The return bend again is designed to keep debris from being thrown down the vent piping BUT it would also prevents down drafts.
The vent height varies with each code BUT even the standard plumbing code states in part “All roof vent pipes that extend through a roof shall be terminated at least inches—“
EXCEPT other then weather protection the vent shall be run 7 feet above the roof.
The local Code I use says 24″ for weather protection ONLY
16 Sep 2000 at 2:29 am #287898SylvanLMPParticipant
Harold, the NFPA (54) is not wrong either is ANSI 223.1 Or the AGA National Fuel code when they specify chimney height off the roof.
What these code bodies do specify “chimney termination is based upon residential or low heat utilization’s and they shall extend at least 3 ft above the highest point where it passes through a roof of a building and at least 2 ft higher then any portion within a horizontal distance of 10 ft ” SEE National fuel code (NFPA 54) Article 7.5.2a
You also must take into consideration a “plumbing” vent pipe does not have the “draft diverter” of the gas counter parts to prevent spillage and the plumbing vent is working 24-7 unlike a gas/oil / coal / wood appliance that fires part time.
So the down draft condition is not as common as a much larger opening of a chimney/flue.

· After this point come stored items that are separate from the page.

Definition locked (s : Shared) : Shared := mkShared (sh_store s) (sh_disk s) true (sh_readers s).

Lemma Lock_unlocked s : unlocked s → Lock s = Some (locked s).
Proof. intros (_ & Hw & Hr). unfold Lock, locked. by rewrite Hw, Hr. Qed.

(** The end of a change, from where the lock is released. *)
Lemma unlocking_runs r s : rtc access (Unlocking r, s) (Done r, Unlock s).
Proof. by apply rtc_once; exists 0%nat, None. Qed.

Lemma Unlock_unlocked s : disk_wf (sh_disk s) → sh_readers s = 0%nat → unlocked (Unlock s).
Proof. done. Qed.

(** The file after [n] bytes. *)
Lemma writing_runs n id data s :
  disk_wf (sh_disk s) →
  ∃ ino s', rtc access (StoreOpening id data, s) (StoreWriting id data ino (drop n data), s') ∧
    disk_wf (sh_disk s') ∧ sh_readers s' = sh_readers s ∧
    disk_of s' = (sh_store s, <[chunkPath (sh_store s) id := take n data]> (files (sh_disk s))).
Proof.
  intros Hd. destruct (open_trunc (chunkPath (sh_store s) id) (sh_disk s)) as [ino d] eqn:Ho.
  pose proof (open_trunc_spec _ _ _ _ Hd Ho) as (Hd1 & Hino & Hf).
  assert (∀ z, rtc access (StoreWriting id data ino data, set_files d s) z →
    rtc access (StoreOpening id data, s) z) as Hopen.
  { intros z. apply (access_l 0 None). cbn [step]. by rewrite Ho. }
  exists ino. destruct n as [|n].
  { exists (set_files d s). split; [by apply Hopen|]. split; [done|]. split; [done|].
    unfold disk_of. cbn [set_files sh_store sh_disk]. by rewrite Hf. }
  destruct data as [|b data].
  { exists (set_files d s). split; [by apply Hopen|]. split; [done|]. split; [done|].
    unfold disk_of. cbn [set_files sh_store sh_disk]. by rewrite Hf. }
  pose proof (append_spec _ ino (take (S n) (b :: data)) [] d Hd1 Hino) as [Hd2 Hf2].
  { by rewrite Hf, lookup_insert_eq. }
  eexists. split; [apply Hopen; by eapply (access_l (S n) None); [reflexivity|]|].
  split; [exact Hd2|]. split; [done|]. unfold disk_of. cbn [set_files sh_store sh_disk].
  cbn [Nat.max]. by rewrite Hf2, Hf, insert_insert_eq.
Qed.

(** The four ways a [StoreChunk] can go, one for each plan. *)
Lemma StoreChunk_runs plan id data exp s :
  unlocked s →
  ∃ s', rtc access (Start (ReqStore id data exp), s)
          (Done (ResUnit (StoreChunk plan id data exp (disk_of s)).1), s') ∧
    disk_of s' = (StoreChunk plan id data exp (disk_of s)).2 ∧ unlocked s'.
Proof.
  intros Hun. pose proof Hun as (Hd & Hw & Hr). change (disk_of s) with (sh_store s, files (sh_disk s)).
  set (s1 := locked s). rewrite StoreChunk_cases.
  assert (∀ z, rtc access (StoreLocked id data exp, s1) z → rtc access (Start (ReqStore id data exp), s) z)
    as Hstart.
  { intros z. apply (access_l 0 None). cbn [step]. by rewrite Lock_unlocked. }
  assert (step 0 None (StoreLocked id data exp) s1 = _) as Hcheck by (cbn [step]; reflexivity).
  case_decide as Hbad; rewrite ?(decide_True _ _ Hbad), ?(decide_False _ _ Hbad) in Hcheck.
  { exists (Unlock s1). split; [|split; [done|by apply Unlock_unlocked]]. apply Hstart.
    eapply (access_l 0 None); [exact Hcheck|apply unlocking_runs]. }
  assert (∀ z, rtc access (StoreOpening id data, s1) z → rtc access (Start (ReqStore id data exp), s) z)
    as Hopening by (intros z Hz; apply Hstart; by eapply access_l).
  destruct plan as [|e|n e]; cbn [fst snd].
  - destruct (writing_runs (length data) id data s1 Hd) as (ino & s2 & Hrun & Hd2 & Hr2 & Hs2).
    rewrite drop_all, take_ge in * by done. injection Hs2 as Hcs Hfs.
    set (s3 := set_store (put_entry (new_entry id data (sh_store s2)) (sh_store s2)) s2).
    set (s4 := set_store (add_used (data_size data) (sh_store s3)) s3).
    exists (Unlock s4). split; [|split].
    + apply Hopening. etrans; [exact Hrun|]. do 3 (eapply (access_l 0 None); [reflexivity|]).
      apply unlocking_runs.
    + unfold disk_of. cbn [Unlock s4 s3 set_store sh_store sh_disk]. by rewrite Hcs, Hfs.
    + apply Unlock_unlocked; [done|exact (eq_trans Hr2 Hr)].
  - exists (Unlock s1). split; [|split; [done|by apply Unlock_unlocked]]. apply Hopening.
    eapply (access_l 0 (Some e)); [reflexivity|apply unlocking_runs].
  - destruct (writing_runs n id data s1 Hd) as (ino & s2 & Hrun & Hd2 & Hr2 & Hs2).
    exists (Unlock s2). split; [|split; [exact Hs2|]].
    + apply Hopening. etrans; [exact Hrun|]. eapply (access_l 0 (Some e)); [|apply unlocking_runs].
      cbn [step]. by destruct (drop n data).
    + apply Unlock_unlocked; [done|exact (eq_trans Hr2 Hr)].
Qed.
(* ===== verification/MetaServerSpec.v ===== *)
(** * What the metadata server promises

    The step relation of the whole server with its invariant, and the properties
    of its handlers and background routines.  The handlers are defined in
    [MetaServer.v]. *)
From S2P Require Export MetaServer.
Local Open Scope Z_scope.

(** The parts' invariants together. *)
Record srv_inv (s : MetaServer) : Prop := {
  srv_inv_ns : wf (srv_namespace s);
  srv_inv_cm : cm_inv (srv_chunkMgr s);
  srv_inv_mon : monitor_wf (srv_monitor s);
}.

Lemma PredictAll_status now ord m r :
  r ∈ PredictAll now ord m →
  pr_Status r = RiskToStatus (pr_OverallRisk r) ∧ PredictNode now (pr_NodeID r) m = Some r.
Proof.
  unfold PredictAll. rewrite list_elem_of_omap. intros (id & _ & Hr).
  assert (pr_NodeID r = id ∧ pr_Status r = RiskToStatus (pr_OverallRisk r)) as [-> Hs].
  { destruct (GetNodeMetrics id m) as [nm|] eqn:Hnm.
    - rewrite (PredictNode_eq now id m nm Hnm) in Hr. apply (inj Some) in Hr. subst r.
      cbn [pr_Status pr_OverallRisk pr_NodeID]. split; reflexivity.
    - unfold PredictNode in Hr. by rewrite Hnm in Hr. }
  done.
Qed.

Lemma prediction_fold_inv rs : ∀ acc cm,
  cm_inv cm → (∀ r, r ∈ rs → pr_Status r = RiskToStatus (pr_OverallRisk r)) →
  cm_inv (foldl Server.prediction_result (acc, cm) rs).2.
Proof.
  induction rs as [|r rs IH]; intros acc cm Hinv Hrs; [done|]. cbn [foldl Server.prediction_result].
  apply IH; [|intros r' Hr'; apply Hrs; by right].
  rewrite (Hrs r) by (by left). by apply UpdateNodeHealth_inv.
Qed.

Section reach.
Context `{SliceSort} `{!SliceSortSpec}.

(** ** The server as a state machine *)
Inductive srv_step : MetaServer → MetaServer → Prop :=
  | srv_PutFile now ord req r s s' :
      map_order (cm_nodes (srv_chunkMgr s)) ord →
      Server.PutFile now ord req s = (r, s') → srv_step s s'
  | srv_DeleteFile ord req r s s' : Server.DeleteFile ord req s = (r, s') → srv_step s s'
  | srv_RegisterNode now ord req r s s' :
      map_order (cm_nodes (srv_chunkMgr s)) ord →
      Server.RegisterNode now ord req s = (r, s') → srv_step s s'
  | srv_Heartbeat now req r s s' : Server.Heartbeat now req s = (r, s') → srv_step s s'
  | srv_ReportHealth req r s s' : Server.ReportHealth req s = (r, s') → srv_step s s'
  | srv_deadNodeChecker now ord s : srv_step s (Server.deadNodeChecker now ord s)
  | srv_predictionLoop now ord s : srv_step s (Server.predictionLoop now ord s).2
  | srv_migrate W dial call start finish ord plans p (w w' : W) r s s' :
      (∀ j, map_order (cm_nodes (srv_chunkMgr s)) (pl_ord (plans j))) →
      Server.migrate dial call start finish ord plans p (s, w) = (r, (s', w')) → srv_step s s'.

Lemma srv_step_inv s s' : srv_inv s → srv_step s s' → srv_inv s'.
Proof.
  intros [Hns Hcm Hmon]. destruct 1 as
    [now ord req r s s' Hord Hrun|ord req r s s' Hrun|now ord req r s s' Hord Hrun
    |now req r s s' Hrun|req r s s' Hrun|now ord s|now ord s
    |W dial call start finish ord plans p w w' r s s' Hord Hrun].
  - unfold Server.PutFile in Hrun. destruct (AllocateChunks _ _ _ _ _ _) as [[ps|e|p] cm] eqn:Ha;
      apply AllocateChunks_inv in Ha as [Hcm' _]; try done.
    + destruct (CreateFile _ _ _) as [[[]|e|p] ns] eqn:Hc;
        apply CreateFile_wf in Hc as [Hns' _]; try done; injection Hrun as <- <-; by split.
    + injection Hrun as <- <-; by split.
    + injection Hrun as <- <-; by split.
  - unfold Server.DeleteFile in Hrun.
    destruct (DeleteFile _ _) as [[[meta|]|e|p] ns] eqn:Hd;
      apply DeleteFile_wf in Hd as [Hns' _]; try done.
    + pose proof (RemoveChunks_inv ord (fm_ChunkIDs meta) (srv_chunkMgr s) Hcm) as Hr.
      simpl in Hrun. destruct (RemoveChunks _ _ _) as [addrs cm]. injection Hrun as <- <-. by split.
    + injection Hrun as <- <-; by split.
    + injection Hrun as <- <-; by split.
    + injection Hrun as <- <-; by split.
  - unfold Server.RegisterNode in Hrun.
    destruct (ChunkManager.RegisterNode _ _ _ _ _) as [[nid|e|p] cm] eqn:Hr;
      apply RegisterNode_inv in Hr; try done; injection Hrun as <- <-; by split.
  - unfold Server.Heartbeat in Hrun.
    destruct (UpdateHeartbeat _ _ _ _ _) as [[[]|e|p] cm] eqn:Hr;
      apply UpdateHeartbeat_inv in Hr; try done; injection Hrun as <- <-; by split.
  - unfold Server.ReportHealth in Hrun. destruct (ReportHealthRequest_Metrics req) as [m|].
    + cbn [set_monitor srv_chunkMgr] in Hrun.
      destruct (GetNode _ _); injection Hrun as <- <-; split; try done; by apply IngestReport_wf.
    + injection Hrun as <- <-; by split.
  - split; [done| |done]. by apply CheckDeadNodes_inv.
  - unfold Server.predictionLoop.
    pose proof (prediction_fold_inv (PredictAll now ord (srv_monitor s)) [] (srv_chunkMgr s) Hcm) as Hp.
    destruct (foldl _ _ _) as [sp cm]. split; [done| |done]. apply Hp.
    intros r Hr. by destruct (PredictAll_status _ _ _ _ Hr).
  - pose proof (MigrateNode_keeps dial call start finish ord plans p (srv_migrator s)
      (srv_chunkMgr s) w Hcm Hord) as [Hk _].
    unfold Server.migrate in Hrun.
    destruct (MigrateNode _ _ _ _ _ _ _ _) as [r0 [m [cm w0]]]. injection Hrun as <- <- <-.
    by split.
Qed.

Lemma srv_inv_new port adminPort : srv_inv (Server.NewServer port adminPort).
Proof. split; [apply wf_NewNamespace|apply cm_inv_new|apply monitor_wf_new]. Qed.

Lemma srv_steps_inv s s' : srv_inv s → rtc srv_step s s' → srv_inv s'.
Proof. intros Hinv Hsteps. induction Hsteps; eauto using srv_step_inv. Qed.

(** ** Answers of the read handlers *)
Lemma GetChunkLocations_chunks ids cm locs :
  cm_inv cm → GetChunkLocations ids cm = Ok locs →
  ∀ loc, loc ∈ locs → is_Some (cm_chunks cm !! cl_ChunkID loc).
Proof.
  intros Hinv. revert locs. induction ids as [|cid ids IH]; intros locs; simpl.
  { intros [= <-] loc ?%not_elem_of_nil. done. }
  destruct (cm_chunks cm !! cid) as [m|] eqn:Hm; [|done]. case_decide; [done|].
  intros (ls & Hls & [= <-])%go_bind_ok. intros loc [->|Hl]%elem_of_cons; [|by eapply IH].
  simpl. rewrite (inv_chunk _ Hinv cid m Hm). eauto.
Qed.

The plumbing vent is subjected to hoarfrost and negative pressures when a fixture is used.
When the waste water is flowing down a drain does cause a slight back pressure on the venting system (especially on undersized venting).
The plumbing vent system is designed to be able to function without any mechanical means or special draft hoods.
The cold in coming air is pulled into the Fresh Air inlet (FAI) located within 4 feet of the building trap and it sized at half the size of the building house drain Or 3″ which ever is larger and is it located 6″ above grade.
Then as this cold air picks up the warm sewer gases it causes a natural draft up to the roof terminals.
Knowing sewer gases can be carcinogenic and flammable is the reason the codes do specify the horizontal distance from any window or door or adjoining building AND that is why promenade roofs and roofs OTHER then weather protection only have these vent terminals extend a minimum of 7 feet and 2′ on weather protection roofs only.
Harold I am a federally certified low pressure boiler inspector (ASME and NBBI) and unfired pressure vessel inspector PLUS a member of the NFPA as I do have a Master fire suppression piping contractors license.
Granted I do not follow up as much as I would like on NFPA 54 as lately I have been studying NFPA 13 (sprinkler systems).
Lots of changes on designs and conflicts with other NFPA publications, like inspectors test station locations.
These is so much knowledge to learn out there and so little time.
Rather then discuss this on here your more then welcome to bring this topic up for discussion on the PIPDL list where we can get other professionals involved in a round table heated discussion.
Harold, as always a real pleasure reading your postings.